新幹線による細胞輸送テストの実施
新たに実施された細胞輸送に向けたテストが、東京と新青森の間で行われ、医療分野における輸送品質の向上を目指した重要なステップとなりました。このプロジェクトは、株式会社日新、千代田化工建設株式会社、東京海上日動火災保険株式会社の3社の共同によるもので、医療物流における効率化と安全性の確保を目的としています。
輸送テストの概要
テストは2023年7月1日から2日にかけて実施され、新青森駅から東京駅までの区間で行われました。7月1日には神奈川県横浜市から東京駅、再び新青森駅までハンドキャリー輸送が行われ、7月2日には新青森駅から東京駅を経て、再度横浜市へ戻る形で「はこビュン Quick」を利用した輸送が行われました。輸送されたのはヒト骨髄由来の間葉系間質細胞で、特に温度と乾燥状態を適切に管理するため、パナソニックの高機能保冷容器「VIXELL」が使用されました。
各社の役割と専門性
株式会社日新
日新は1938年創業の総合物流企業で、国際的なネットワークを利用したDoor-Doorの物流サービスを行っています。医薬品物流においては特に細胞の超低温輸送に対応しており、安全かつ迅速な輸送を提供してきました。今回のテスト輸送では、医療分野での運用可能性が重要なテーマとなりました。
千代田化工建設株式会社
1948年設立の千代田化工建設はエンジニアリング分野で確固たる実績を持ち、医療分野にも注力しています。特にライフサイエンス事業部では、医薬品製造や研究施設の建設を担い、今回のテストでは細胞輸送が細胞に与える影響を解析する役割を果たしました。
東京海上日動火災保険株式会社
1879年に設立された東京海上日動火災保険は、高い分析力と経験を持つ損害保険会社です。今回のテストでは、細胞輸送プロセスにおけるデータの計測と分析を行うことで、さらなる輸送の安全性を高める支援を行いました。
今後の課題と展望
医薬品・メディカル分野での輸送は需要が高まっており、温度管理や取り扱い条件が重要な課題となっています。加えて、労働人口の減少や「2024年問題」と呼ばれる社会的課題が影響を与えています。このような状況の中で新幹線を利用することにより、輸送の時間短縮とコスト削減が期待されます。
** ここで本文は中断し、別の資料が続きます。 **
(* ===== verification/AmmCpi.v ===== *)
(** * AmmCpi: the vault's two external programs

    [programs/grave-vault/src/cpi/*.rs]: the dispatch on the pool's owner, the
    Raydium V4 withdraw (the instruction it builds, the balances it compares)
    and the Jupiter swap. The programs themselves are the runtime's. *)

From S2P Require Import Prelude Bytes Solana Runtime VaultState.

(** The amount of a token account read from its raw data; [e] is the error the
    three readers map a failed deserialisation to. *)
Definition read_token_amount (e : GraveVaultError) (L : Ledger) (k : Pubkey)
    : result GraveVaultError Z :=
  ok_or (token_amount L k) e.

(** ** remove_liquidity *)

Record RemoveLiquidityInput := mkRemoveLiquidityInput {
  rl_pool : AccountInfo;
  rl_amm_program : Pubkey;
  rl_user_lp_token_account : Pubkey;
  rl_user_owner : Pubkey;
  rl_vault_base_token_account : Pubkey;
  rl_vault_memecoin_token_account : Pubkey;
  rl_lp_mint : Pubkey;
  rl_token_program : Pubkey;
  rl_lp_amount : Z;
  rl_base_is_coin_side : bool;
  rl_remaining_accounts : list AccountMeta;
}.

Record RemoveLiquidityOutput := mkRemoveLiquidityOutput {
  base_received : Z;
  memecoin_received : Z;
}.

(** Indices into the 13 remaining accounts ([ra_idx]). *)
Definition AMM_AUTHORITY : nat := 0.
Definition AMM_OPEN_ORDERS : nat := 1.
Definition AMM_TARGET_ORDERS : nat := 2.
Definition AMM_COIN_VAULT : nat := 3.
Definition AMM_PC_VAULT : nat := 4.
Definition MARKET_PROGRAM : nat := 5.
Definition MARKET : nat := 6.
Definition MARKET_COIN_VAULT : nat := 7.
Definition MARKET_PC_VAULT : nat := 8.
Definition MARKET_VAULT_SIGNER : nat := 9.
Definition MARKET_EVENT_QUEUE : nat := 10.
Definition MARKET_BIDS : nat := 11.
Definition MARKET_ASKS : nat := 12.

(** [remaining_accounts[i].key]; the length is checked before any use. *)
Definition account_at (l : list AccountMeta) (i : nat) : Pubkey :=
  default default_key (am_pubkey <$> l !! i).

(** [AccountMeta::new] and [AccountMeta::new_readonly] *)
Definition meta_new (k : Pubkey) (is_signer : bool) : AccountMeta := mkAccountMeta k is_signer true.
Definition meta_new_readonly (k : Pubkey) (is_signer : bool) : AccountMeta :=
  mkAccountMeta k is_signer false.

Definition user_coin_account (input : RemoveLiquidityInput) : Pubkey :=
  if rl_base_is_coin_side input then rl_vault_base_token_account input
  else rl_vault_memecoin_token_account input.
Definition user_pc_account (input : RemoveLiquidityInput) : Pubkey :=
  if rl_base_is_coin_side input then rl_vault_memecoin_token_account input
  else rl_vault_base_token_account input.

Definition withdraw_metas (input : RemoveLiquidityInput) : list AccountMeta :=
  let ra := account_at (rl_remaining_accounts input) in
  let pool := ai_key (rl_pool input) in
  [ meta_new_readonly (rl_token_program input) false;
    meta_new pool false;
    meta_new_readonly (ra AMM_AUTHORITY) false;
    meta_new (ra AMM_OPEN_ORDERS) false;
    meta_new (ra AMM_TARGET_ORDERS) false;
    meta_new (rl_lp_mint input) false;
    meta_new (ra AMM_COIN_VAULT) false;
    meta_new (ra AMM_PC_VAULT) false;
    meta_new pool false;
    meta_new pool false;
    meta_new_readonly (ra MARKET_PROGRAM) false;
    meta_new (ra MARKET) false;
    meta_new (ra MARKET_COIN_VAULT) false;
    meta_new (ra MARKET_PC_VAULT) false;
    meta_new_readonly (ra MARKET_VAULT_SIGNER) false;
    meta_new (rl_user_lp_token_account input) false;
    meta_new (user_coin_account input) false;
    meta_new (user_pc_account input) false;
    meta_new (rl_user_owner input) true;
    meta_new (ra MARKET_EVENT_QUEUE) false;
    meta_new (ra MARKET_BIDS) false;
    meta_new (ra MARKET_ASKS) false ].

(** [tag || amount]; the optional slippage pair is omitted. *)
Definition withdraw_data (lp_amount : Z) : list byte :=
  RAYDIUM_V4_INSTRUCTION_TAG_WITHDRAW :: le_bytes 8 lp_amount.

Definition withdraw_instruction (input : RemoveLiquidityInput) : Instruction :=
  mkInstruction RAYDIUM_V4_PROGRAM_ID (withdraw_metas input) (withdraw_data (rl_lp_amount input)).

(** The accounts handed to [invoke]. *)
Definition withdraw_account_infos (input : RemoveLiquidityInput) : list Pubkey :=
  let ra := account_at (rl_remaining_accounts input) in
  let pool := ai_key (rl_pool input) in
  [ rl_amm_program input; rl_token_program input; pool; ra AMM_AUTHORITY; ra AMM_OPEN_ORDERS;
    ra AMM_TARGET_ORDERS; rl_lp_mint input; ra AMM_COIN_VAULT; ra AMM_PC_VAULT; pool; pool;
    ra MARKET_PROGRAM; ra MARKET; ra MARKET_COIN_VAULT; ra MARKET_PC_VAULT; ra MARKET_VAULT_SIGNER;
    rl_user_lp_token_account input; user_coin_account input; user_pc_account input;
    rl_user_owner input; ra MARKET_EVENT_QUEUE; ra MARKET_BIDS; ra MARKET_ASKS ].

Definition withdraw_cpi (input : RemoveLiquidityInput) : Cpi :=
  CpiRaw (withdraw_instruction input) (withdraw_account_infos input).

(** ** jupiter::swap *)

Record JupiterSwapInput := mkJupiterSwapInput {
  js_jupiter_program : Pubkey;
  js_vault_authority : Pubkey;
  js_destination_token_account : Pubkey;
  js_route_accounts : list AccountMeta;
  js_route_data : list byte;
}.

(** The vault authority signs wherever it appears; every other flag is the
    caller's. *)
Definition swap_meta (vault_authority : Pubkey) (acct : AccountMeta) : AccountMeta :=
  mkAccountMeta (am_pubkey acct)
    (am_is_signer acct || bool_decide (am_pubkey acct = vault_authority)) (am_is_writable acct).

Definition swap_instruction (input : JupiterSwapInput) : Instruction :=
  mkInstruction JUPITER_V6_PROGRAM_ID
    (map (swap_meta (js_vault_authority input)) (js_route_accounts input)) (js_route_data input).
Definition swap_cpi (input : JupiterSwapInput) : Cpi :=
  CpiRaw (swap_instruction input)
    (js_jupiter_program input :: map am_pubkey (js_route_accounts input)).

Section Cpi.
Context `{Runtime}.

Definition raydium_v4_remove_liquidity (input : RemoveLiquidityInput) (L : Ledger)
    : result vault_error (Ledger * RemoveLiquidityOutput) :=
  require (Nat.eqb (length (rl_remaining_accounts input))
             RAYDIUM_V4_WITHDRAW_REMAINING_ACCOUNTS_REQUIRED) (Program PreflightFailed);;
  require (bool_decide (ai_owner (rl_pool input) = RAYDIUM_V4_PROGRAM_ID)) (Program PreflightFailed);;
  require (bool_decide (rl_amm_program input = RAYDIUM_V4_PROGRAM_ID)) (Program PreflightFailed);;
  require (bool_decide (account_at (rl_remaining_accounts input) AMM_AUTHORITY
             = RAYDIUM_V4_AMM_AUTHORITY)) (Program PreflightFailed);;
  pre_base ← prog (read_token_amount AmmRedemptionFailed L (rl_vault_base_token_account input));
  pre_memecoin ←
    prog (read_token_amount AmmRedemptionFailed L (rl_vault_memecoin_token_account input));
  L' ← call (Program AmmRedemptionFailed) (withdraw_cpi input) L;
  post_base ← prog (read_token_amount AmmRedemptionFailed L' (rl_vault_base_token_account input));
  post_memecoin ←
    prog (read_token_amount AmmRedemptionFailed L' (rl_vault_memecoin_token_account input));
  base ← prog (ok_or (checked_sub_u 64 post_base pre_base) MathOverflow);
  memecoin ← prog (ok_or (checked_sub_u 64 post_memecoin pre_memecoin) MathOverflow);
  require (0 <? base) (Program AmmRedemptionFailed);;
  mret (L', mkRemoveLiquidityOutput base memecoin).

Definition raydium_clmm_remove_liquidity (_ : RemoveLiquidityInput) (_ : Ledger)
    : result vault_error (Ledger * RemoveLiquidityOutput) := Err (Program AmmCpiUnimplemented).
Definition orca_whirlpool_remove_liquidity (_ : RemoveLiquidityInput) (_ : Ledger)
    : result vault_error (Ledger * RemoveLiquidityOutput) := Err (Program AmmCpiUnimplemented).
Definition pump_swap_remove_liquidity (_ : RemoveLiquidityInput) (_ : Ledger)
    : result vault_error (Ledger * RemoveLiquidityOutput) := Err (Program AmmCpiUnimplemented).

Definition dispatch_remove_liquidity (input : RemoveLiquidityInput) (L : Ledger)
    : result vault_error (Ledger * RemoveLiquidityOutput) :=
  let pool_owner := ai_owner (rl_pool input) in
  if bool_decide (pool_owner = RAYDIUM_V4_PROGRAM_ID) then raydium_v4_remove_liquidity input L
  else if bool_decide (pool_owner = RAYDIUM_CLMM_PROGRAM_ID) then raydium_clmm_remove_liquidity input L
  else if bool_decide (pool_owner = ORCA_WHIRLPOOL_PROGRAM_ID) then orca_whirlpool_remove_liquidity input L
  else if bool_decide (pool_owner = PUMP_SWAP_PROGRAM_ID) then pump_swap_remove_liquidity input L
  else Err (Program AmmCpiUnimplemented).

Definition jupiter_swap (input : JupiterSwapInput) (L : Ledger) : result vault_error (Ledger * Z) :=
  require (negb (bool_decide (js_route_data input = []))) (Program JupiterSwapFailed);;
  require (bool_decide (js_jupiter_program input = JUPITER_V6_PROGRAM_ID)) (Program PreflightFailed);;
  pre_balance ← prog (read_token_amount JupiterSwapFailed L (js_destination_token_account input));
  L' ← call (Program JupiterSwapFailed) (swap_cpi input) L;
  post_balance ← prog (read_token_amount JupiterSwapFailed L' (js_destination_token_account input));
  output_amount ← prog (ok_or (checked_sub_u 64 post_balance pre_balance) MathOverflow);
  mret (L', output_amount).
End Cpi.

(** ** The instructions are well formed *)

(** The signers of an instruction are the accounts its metas flag. *)
Lemma elem_of_cpi_signers k ix infos :
  k ∈ cpi_signers (CpiRaw ix infos) <->
  exists m, m ∈ ix_accounts ix /\ am_is_signer m = true /\ am_pubkey m = k.
Proof.
  simpl. rewrite list_elem_of_omap. split.
  - intros (m & ? & Hm). destruct (am_is_signer m) eqn:?; naive_solver.
  - intros (m & ? & Hs & Hk). exists m. rewrite Hs. naive_solver.
Qed.

(** Only the salvor signs a withdraw. *)
Lemma withdraw_signers input : cpi_signers (withdraw_cpi input) = [rl_user_owner input].
Proof. reflexivity. Qed.

(** Every account an instruction names, and its program, is among the accounts
    handed to the runtime. *)
Definition cpi_accounts_provided (c : Cpi) : Prop :=
  match c with
  | CpiRaw ix infos => ix_program_id ix ∈ infos /\ map am_pubkey (ix_accounts ix) ⊆ infos
  | _ => True
  end.

Lemma withdraw_accounts_provided input :
  rl_amm_program input = RAYDIUM_V4_PROGRAM_ID -> cpi_accounts_provided (withdraw_cpi input).
Proof.
  intros Ha. simpl. split.
  - unfold withdraw_account_infos. rewrite Ha. left.
  - unfold withdraw_account_infos. intros k. rewrite !elem_of_cons. naive_solver.
Qed.

Lemma swap_accounts_provided input :
  js_jupiter_program input = JUPITER_V6_PROGRAM_ID -> cpi_accounts_provided (swap_cpi input).
Proof.
  intros Hj. simpl. split.
  - rewrite Hj. left.
  - rewrite map_map. simpl. set_solver.
Qed.

(** A swap is signed by the vault authority and the accounts the outer
    transaction already had as signers, nobody else. *)
Lemma swap_signers input k :
  k ∈ cpi_signers (swap_cpi input) <->
  exists m, m ∈ js_route_accounts input /\ am_pubkey m = k
    /\ (am_is_signer m = true \/ k = js_vault_authority input).
Proof.
  unfold swap_cpi. rewrite elem_of_cpi_signers. simpl. split.
  - intros (m & Hm & Hs & Hk). apply list_elem_of_In, in_map_iff in Hm as (m0 & <- & Hm0).
    simpl in *. apply list_elem_of_In in Hm0. exists m0. apply orb_prop in Hs as [?|Hs]; [auto|].
    apply bool_decide_eq_true in Hs. naive_solver.
  - intros (m & Hm & Hk & Hs). exists (swap_meta (js_vault_authority input) m). split_and!.
    + apply list_elem_of_In, in_map, list_elem_of_In, Hm.
    + simpl. apply orb_true_iff. destruct Hs as [?|Hs]; [by left|right].
      apply bool_decide_eq_true. congruence.
    + done.
Qed.

(** ** What a successful call did *)

Section CpiSpec.
Context `{Runtime}.

Record withdrew (input : RemoveLiquidityInput) (L L' : Ledger) (out : RemoveLiquidityOutput) : Prop := {
  wd_owner : ai_owner (rl_pool input) = RAYDIUM_V4_PROGRAM_ID;
  wd_program : rl_amm_program input = RAYDIUM_V4_PROGRAM_ID;
  wd_count : length (rl_remaining_accounts input) = 13%nat;
  wd_authority : account_at (rl_remaining_accounts input) AMM_AUTHORITY = RAYDIUM_V4_AMM_AUTHORITY;
  wd_invoked : invoke (withdraw_cpi input) L = Some L';
  wd_base : exists pre post,
    token_amount L (rl_vault_base_token_account input) = Some pre
    /\ token_amount L' (rl_vault_base_token_account input) = Some post
    /\ base_received out = post - pre;
  wd_memecoin : exists pre post,
    token_amount L (rl_vault_memecoin_token_account input) = Some pre
    /\ token_amount L' (rl_vault_memecoin_token_account input) = Some post
    /\ memecoin_received out = post - pre;
  wd_base_bound : 0 < base_received out < 2 ^ 64;
  wd_memecoin_bound : is_u64 (memecoin_received out);
}.

Lemma dispatch_iff input L L' out :
  dispatch_remove_liquidity input L = Ok (L', out) <-> withdrew input L L' out.
Proof.
  unfold dispatch_remove_liquidity, raydium_v4_remove_liquidity, read_token_amount, call. split.
  - intros Hd.
    destruct (bool_decide (ai_owner (rl_pool input) = RAYDIUM_V4_PROGRAM_ID)) eqn:Ho;
      [|repeat case_bool_decide; discriminate Hd].
    simpl in Hd. res_inv Hd.
    repeat match goal with
    | Hp : prog _ = Ok _ |- _ => apply (proj1 (prog_Ok _ _)) in Hp; res_inv Hp
    end.
    bool_simpl. rewrite Nat.eqb_eq in *. checked_inv.
    constructor; simpl; eauto 10. unfold is_u in *. lia.
  - intros [Ho Hp Hn Ha Hi (pb & qb & Hb1 & Hb2 & Hb) (pm & qm & Hm1 & Hm2 & Hm) Hbb Hmb].
    rewrite bool_decide_true by done. rewrite Hn, !bool_decide_true by done. simpl.
    rewrite Hb1, Hm1, Hi. simpl. rewrite Hb2, Hm2. simpl. rewrite Hb in Hbb. rewrite Hm in Hmb.
    rewrite (proj2 (checked_sub_u_Some 64 qb pb _)) by (split; [done|unfold is_u; lia]).
    rewrite (proj2 (checked_sub_u_Some 64 qm pm _)) by done. simpl.
    rewrite (proj2 (Z.ltb_lt _ _)) by lia. simpl. destruct out; simpl in *. by subst.
Qed.

Lemma dispatch_remove_liquidity_run input L L' out :
  dispatch_remove_liquidity input L = Ok (L', out) -> invoke (withdraw_cpi input) L = Some L'.
Proof. intros Hd%dispatch_iff. apply Hd. Qed.

(** [dispatch_remove_liquidity] succeeds exactly when the pool and the
    supplied program are Raydium V4's, thirteen pool accounts are supplied
    with the V4 authority first, the runtime accepts the withdraw instruction
    and both vault balances can be read and did not fall, the base balance
    having risen; the result is the two balance deltas. Every other pool owner
    is refused before any invocation. *)
Theorem dispatch_remove_liquidity_spec input L L' out :
  dispatch_remove_liquidity input L = Ok (L', out) <-> withdrew input L L' out.
Proof. apply dispatch_iff. Qed.

Lemma jupiter_swap_Ok input L L' n :
  jupiter_swap input L = Ok (L', n) ->
  js_route_data input <> [] /\ js_jupiter_program input = JUPITER_V6_PROGRAM_ID
  /\ invoke (swap_cpi input) L = Some L'
  /\ (exists pre post, token_amount L (js_destination_token_account input) = Some pre
        /\ token_amount L' (js_destination_token_account input) = Some post
        /\ n = post - pre)
  /\ is_u64 n.
Proof.
  unfold jupiter_swap, read_token_amount, call. intros Hd. res_inv Hd.
  repeat match goal with
  | Hp : prog _ = Ok _ |- _ => apply (proj1 (prog_Ok _ _)) in Hp; res_inv Hp
  end.
  bool_simpl. checked_inv. split_and!; eauto 10.
Qed.
End CpiSpec.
今回のテストは、新幹線による定時性や安定したサービスの提供が確認されたものであり、さらに従来は保冷トラックによる手間のかかる輸送からの転換が図れる可能性を示しています。今後、テストから得られた知見をもとに新たな輸送サービスの構築が進むことでしょう。
会社情報
このプロジェクトに参加した株式会社日新は、最先端の医療物流を支え、多彩なサービスを提供している企業です。今後も引き続き、新しい技術を取り入れ、より良いサービスの提供に努めていくことでしょう。